岩本 正和殿(東京工業大学 フロンティア研究センター 教授)

 岩本氏は,ゼオライトやメソ多孔体等のナノ空間物質が高表面積,規則性細孔等の特徴以外にナノ空間でのみ可能な新機能を有している可能性に焦点を当て,従来は不可能とされていた触媒反応や従来の概念を超える機能を数多く発見,開拓した。以下に同氏の成果をまとめる。

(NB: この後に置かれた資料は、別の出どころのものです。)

Lemma sql_create_rest t r ws s :
  at_rest s →
  match sql_create_task_run ns t r ws s with
  | (s', inr res) =>
      res = (t, r, ws) ∧ creatable_rows s (created_documents t r ws) ∧
      (∀ cd, cd ∈ created_documents t r ws → hosted ns s' cd.1 (doc_id cd.2) = Some cd.2) ∧
      (∀ k, (∀ cd, cd ∈ created_documents t r ws → k ≠ row_key cd) → sql_rows s' !! k = sql_rows s !! k)
  | (s', inl e) =>
      sql_rows s' = sql_rows s ∧ ¬ creatable_rows s (created_documents t r ws) ∧ ∃ msg, e = StateConflict msg
  end.
Proof.
  intros Hs. unfold sql_create_task_run. fold (created_documents t r ws).
  generalize (created_documents t r ws) as l. intros l. unfold mbind at 1, eff_bind at 1.
  match goal with |- context [session_write ?b s] => set (body := b) end.
  pose proof (add_documents l s (at_rest_dirty s Hs)) as Hadd.
  destruct (for_each l (add_document ns) s) as [s1 [e|u]] eqn:El.
  - destruct Hadd as (cd & Hcd & [row Hrow] & He).
    rewrite (session_write_fails body s s1 e Hs) by (unfold body, mbind, eff_bind; by rewrite El).
    cbn. split; [done|]. split; [|eauto]. intros [_ H]. destruct (H cd Hcd) as [H0 _]. congruence.
  - destruct Hadd as (Hfresh & new & Hn & Hk & Hp & Hd & Hr & Hx & Hv).
    rewrite (at_rest_new s Hs) in Hn. cbn in Hn. rewrite (at_rest_deleted s Hs) in Hx.
    pose proof (insertable_added s1 new l Hn Hk) as Hi. rewrite Hr, Hv in Hi.
    fold (creatable_rows s l) in Hi. destruct (insertable s1) eqn:Ei.
    + assert (Hb : body s = (clear_session (s1 <| sql_rows := flushed s1 |>), inr ())).
      { unfold body. unfold mbind at 1, eff_bind at 1. rewrite El. unfold catch, flush. by rewrite Ei. }
      rewrite (session_write_commits body s _ () Hs Hb) by apply insertable_clear.
      split; [done|]. split; [by apply Hi|].
      assert (Hrows : sql_rows (committed (clear_session (s1 <| sql_rows := flushed s1 |>))) =
        list_to_map new ∪ sql_rows s).
      { rewrite committed_clear. cbn. unfold flushed. rewrite Hd, Hn, Hx, Hr. cbn.
        by rewrite (left_id_L ∅ (∪)). }
      destruct Hi as [Hi _]. destruct (Hi eq_refl) as [Hnd _].
      split.
      * intros cd Hcd. unfold hosted. rewrite Hrows. apply list_elem_of_lookup in Hcd as [i Hcd].
        assert (Hki : (fst <$> new) !! i = Some (row_key cd)).
        { trans (((λ cd, row_key cd) <$> l) !! i); [by f_equal|]. by rewrite list_lookup_fmap, Hcd. }
        assert (Hpi : ((λ kr : Key * CodeControlRecord, rec_payload kr.2) <$> new) !! i = Some cd.2).
        { trans ((snd <$> l) !! i); [by f_equal|]. by rewrite list_lookup_fmap, Hcd. }
        rewrite (list_lookup_fmap (λ kr : Key * CodeControlRecord, rec_payload kr.2) new i) in Hpi.
        rewrite (list_lookup_fmap fst new i) in Hki.
        destruct (new !! i) as [[k row]|] eqn:Hkr; [|done].
        cbn in Hki, Hpi. injection Hki as ->. injection Hpi as Hpl.
        assert (Hl : list_to_map (M := Table) new !! row_key cd = Some row).
        { apply elem_of_list_to_map_1; [|by eapply list_elem_of_lookup_2].
          change (NoDup (map fst new)). by rewrite Hk. }
        rewrite (lookup_union_Some_l _ _ _ _ Hl). cbn. by rewrite Hpl.
      * intros k Hne. rewrite Hrows. apply lookup_union_r, not_elem_of_list_to_map_1.
        change (k ∉ map fst new). rewrite Hk. intros (cd & -> & Hcd)%list_elem_of_fmap. by apply (Hne cd).
    + assert (Hb : body s = (s1, inl (StateConflict "task run already exists"))).
      { unfold body. unfold mbind at 1, eff_bind at 1. rewrite El. unfold catch, flush. by rewrite Ei. }
      rewrite (session_write_fails body s _ _ Hs Hb). cbn. split; [done|]. split; [|eauto].
      intros Hc. apply Hi in Hc. done.
Qed.
End Creation.

(** ** Updating and claiming a run *)

Section Runs.
Context {PF : Platform} (ns : string).

(** What a flush leaves under the key of a row that exists: the object as the
    session holds it. *)
Lemma flushed_row s k row :
  insertable s = true → sql_rows s !! k = Some row → k ∉ sql_deleted s →
  flushed s !! k = Some (in_session s k row).
Proof.
  intros Hi Hk Hd. unfold flushed, in_session. rewrite lookup_foldr_delete, decide_False by done.
  destruct (sql_dirty s !! k) as [row'|] eqn:E; [by rewrite (lookup_union_Some_l _ _ _ _ E)|].
  rewrite lookup_union_r by done. rewrite lookup_union_r; [done|].
  apply not_elem_of_list_to_map_1. intros (kr & -> & Hkr)%list_elem_of_fmap.
  unfold insertable in Hi. apply andb_true_iff in Hi as [_ Hi]. rewrite forallb_forall in Hi.
  apply list_elem_of_In, Hi, bool_decide_eq_true in Hkr as [Hn _]. congruence.
Qed.

Lemma sql_update_run_rest id f s :
  at_rest s → table_wf (sql_rows s) →
  match sql_update_run ns id f s with
  | (s', inl e) => sql_rows s' = sql_rows s
  | (s', inr run) =>
      ∃ run0 run1 s1, hosted ns s runs id = Some (DRun run0) ∧ valid_run run0 = true ∧
        f run0 (s <| sql_active := true |>) = (s1, inr run1) ∧
        (run = run1 ∨ ∃ now, run = run1 <| run_updated_at := now |>) ∧
        (is_Some (sql_rows s1 !! (ns, runs, id)) → (ns, runs, id) ∉ sql_deleted s1 →
           hosted ns s' runs id = Some (DRun run)) ∧
        (∀ k, k ≠ (ns, runs, id) → sql_rows s' !! k = flushed s1 !! k)
  end.
Proof.
  intros Hs Hwf. destruct (sql_update_run ns id f s) as [s' [e|run]] eqn:E.
  { exact (session_write_inl _ s s' e Hs E). }
  unfold sql_update_run in E. apply session_write_inr in E as (s2 & E & Hi & ->); [|done].
  unfold with_active in E.
  match type of E with (let '(_, _) := ?b ?t in _) = _ => set (body := b) in E; set (sa := t) in E end.
  destruct (body sa) as [s3 r3] eqn:Eb. injection E as <- ->.
  match type of Hi with insertable ?x = _ =>
    change (insertable s3 = true) in Hi;
    assert (Hcm : sql_rows (committed x) = flushed s3) by done;
    revert Hcm; generalize (committed x) end.
  intros s' Hcm. unfold hosted. rewrite Hcm. clear Hcm.
  assert (Hsa : sql_rows sa = sql_rows s ∧ sql_dirty sa = ∅) by (split; [done|apply (at_rest_dirty s Hs)]).
  destruct Hsa as [Hra Hda]. unfold body in Eb. clear body.
  apply bind_inr in Eb as (w & row0 & H0 & Eb).
  assert (Hrow0 : w = sa ∧ sql_rows s !! (ns, runs, id) = Some row0).
  { unfold locked_row, mbind, eff_bind, in_session in H0. cbn [gets] in H0. rewrite Hra, Hda in H0.
    cbn [collection_of Document_TaskRun] in H0. destruct (sql_rows s !! (ns, runs, id)); [|done]. cbn in H0.
    rewrite lookup_empty in H0. by injection H0 as <- <-. }
  destruct Hrow0 as [-> Hrow0]. apply bind_inr in Eb as (w & run0 & H1 & Eb).
  rewrite validate_payload_eq in H1.
  destruct (unwrap (rec_payload row0)) as [x|] eqn:Eu; [|done]. apply unwrap_inv in Eu.
  rewrite Eu in H1. destruct (doc_valid (wrap x)) eqn:Ev; [|done]. injection H1 as <- <-.
  apply bind_inr in Eb as (s1 & run1 & Hf & Eb). apply bind_inr in Eb as (w & found & Hg & Eb).
  injection Hg as <- <-. cbn zeta in Eb. exists x, run1, s1.
  rewrite Hrow0. cbn [fmap option_fmap option_map]. rewrite Eu. split; [done|]. split; [done|]. split; [exact Hf|].
  match type of Eb with (if same_payload run1 ?r then _ else _) _ = _ => set (row := r) in Eb end.
  destruct (same_payload run1 row) eqn:Esp.
  - injection Eb as <- <-. split; [by left|]. split; [|done].
    intros [rw Hrw] Hd. rewrite (flushed_row s1 _ rw Hi Hrw Hd). cbn [fmap option_fmap option_map].
    assert (Er : row = in_session s1 (ns, runs, id) rw) by (unfold row; by rewrite Hrw).
    rewrite <-Er. unfold same_payload in Esp. destruct (rec_payload row); try done.
    by apply bool_decide_eq_true in Esp as ->.
  - apply bind_inr in Eb as (w1 & now & Hn & Eb). unfold env in Hn. cbn in Hn. injection Hn as <- <-.
    apply bind_inr in Eb as (w2 & now' & Hn & Eb). unfold env in Hn. cbn in Hn. injection Hn as <- <-.
    apply bind_inr in Eb as (w3 & u & Hn & Eb). apply raise_if_inr in Hn as [Hfnd ->].
    apply bind_inr in Eb as (w4 & u' & Hn & Eb). injection Hn as <- <-. injection Eb as <- <-.
    split; [right; eauto|]. split.
    + intros [rw Hrw] Hd. erewrite flushed_row; [|exact Hi|exact Hrw|exact Hd].
      unfold in_session. cbn. by rewrite lookup_insert_eq.
    + intros k Hk. unfold flushed. rewrite !lookup_foldr_delete. cbn. destruct (decide _); [done|].
      rewrite !lookup_union. by rewrite lookup_insert_ne.
Qed.
End Runs.

(** an update of a run in the hosted store is one transaction with
    everything its callback stores. If anything raises, the lookup, the
    callback or the commit, no row of the table has changed; if it returns, the
    callback ran on the stored run, the run it returned is what is stored now
    (unless the callback removed the row), and every other row is as the
    callback left it. *)
Theorem hosted_update_run_atomic ns id f s :
  at_rest s → table_wf (sql_rows s) →
  match sql_update_run ns id f s with
  | (s', inl e) => sql_rows s' = sql_rows s
  | (s', inr run) =>
      ∃ run0 run1 s1, hosted ns s runs id = Some (DRun run0) ∧ valid_run run0 = true ∧
        f run0 (s <| sql_active := true |>) = (s1, inr run1) ∧
        (run = run1 ∨ ∃ now, run = run1 <| run_updated_at := now |>) ∧
        (is_Some (sql_rows s1 !! (ns, runs, id)) → (ns, runs, id) ∉ sql_deleted s1 →
           hosted ns s' runs id = Some (DRun run)) ∧
        (∀ k, k ≠ (ns, runs, id) → sql_rows s' !! k = flushed s1 !! k)
  end.
Proof. apply sql_update_run_rest. Qed.

(** A callback that stores a workspace, changes the run, and then fails, as the
    callback of an event whose side effect raises. *)
Definition demo_half_applied (run : TaskRun) : sql TaskRun :=
  sql_save_workspace "org-a" (new_ExecutionWorkspace "w1" (run_id run) "repo" "c1" 0 0);;
  raise (RuntimeError "side effect failed").

Definition demo_running : SqlWorld :=
  (sql_save_run "org-a" (demo_run "r1" "t" "c1" 10) demo_tenants).1.

Lemma demo_running_ok : at_rest demo_running ∧ table_wf (sql_rows demo_running).
Proof.
  assert (Hp : store_program (PF := plain_platform) "org-a" _ (sql_save_run "org-a" (demo_run "r1" "t" "c1" 10)))
    by (unfold sql_save_run; program).
  unfold demo_running. split.
  - by apply (program_at_rest "org-a" _ _ demo_tenants Hp), demo_tenants_rest.
  - intros k row Hk. destruct (program_keeps "org-a" (sql_rows demo_tenants) _ _ Hp demo_tenants) as [H _].
    + apply at_rest_sound; [exact demo_tenants_rest|exact demo_tenants_wf].
    + exact (sd_rows _ _ _ H k row Hk).
Qed.

Lemma hosted_update_run_atomic_witness :
  (sql_update_run "org-a" "r1" demo_half_applied demo_running).2 =
    inl (RuntimeError "side effect failed") ∧
  sql_rows (sql_update_run "org-a" "r1" demo_half_applied demo_running).1 =
    sql_rows demo_running.
Proof.
  assert (E : (sql_update_run "org-a" "r1" demo_half_applied demo_running).2 =
    inl (RuntimeError "side effect failed")) by (vm_compute; reflexivity).
  split; [exact E|].
  pose proof (hosted_update_run_atomic "org-a" "r1" demo_half_applied demo_running
    (proj1 demo_running_ok) (proj2 demo_running_ok)) as H.
  destruct (sql_update_run "org-a" "r1" demo_half_applied demo_running) as [s' r]. cbn in E. subst r. exact H.
Defined.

 第一に,一酸化窒素NO無害化のための触媒反応系の開拓である。銅イオン交換ゼオライトの特異な酸素脱離能を発見し,それに基づいて一酸化窒素の低温接触分解を世界で初めて達成した点が特筆される。岩本氏は,活性とゼオライト構造,Si/Al比の関連の解明,過剰イオン交換法の開発とそれによる分解活性の向上,銅ダイマー種の酸化還元サイクルやNO中間体の究明等を達成した。銅‐ゼオライトは世界中の触媒研究者の改良,反応機構解明,応用研究の対象となっている。同氏は,その後,酸素と炭化水素の共存下でNOが選択的に還元される現象HC-SCRを見出し,NO接触除去に新局面を開いた。HC-SCRは酸素の共存により加速され,水やSO2の被毒を受けにくいこと等を究明した。同氏はさらに反応機構や活性制御因子を解明し,高活性化を達成するとともに新しい自動車排ガス処理触媒プロセスの指導原理を確立した。約30年前,三元触媒法,アンモニア選択還元法が実用化され,世界中でNO関連の研究がほとんど行なわれなくなった時,より本質的な反応に目を向け,独自の着眼により研究を開始し,新たな方法論を開拓した同氏の独創性は国際的に高く評価されている。
 第二に,シリカ多孔体の特異な固体酸触媒能の発見と応用,および活性点構造の精密制御による特異な機能の実現である。岩本氏はシリカメソ多孔体が良好な酸触媒として機能すること,酸性質がメソ細孔の大きさに関連することを見出した。この酸触媒能は表面シラノールの集合,すなわち弱酸点の協奏によって誘起されることを提案している。ついで同氏は,上記の酸触媒能と金属イオンの組合せによる新触媒の創成を試み,ニッケルイオン担持MCM-41がエチレンからプロピレンへの転換能を有することを見出した。同氏は,触媒調製法の工夫により高いプロピレン収率を達成するとともに,反応が二量化,異性化,メタセシスと進んでいることを解明した。また,メソ多孔体の調製ではテンプレートイオン交換法(TIE法)および壁イオン交換法(WIE法)を開拓した。TIE法は,シリカメソ多孔体の細孔壁に金属イオンを高分散担持できる方法として世界中で多く活用されている。
 以上,岩本氏は,それまで実現困難と考えられていた事象に独自の着眼,着想で果敢に挑戦し,「夢の反応」を実現してきた。このように同氏の研究業績は顕著である。よって,本会表彰規程第3条1項に該当するものと認められる。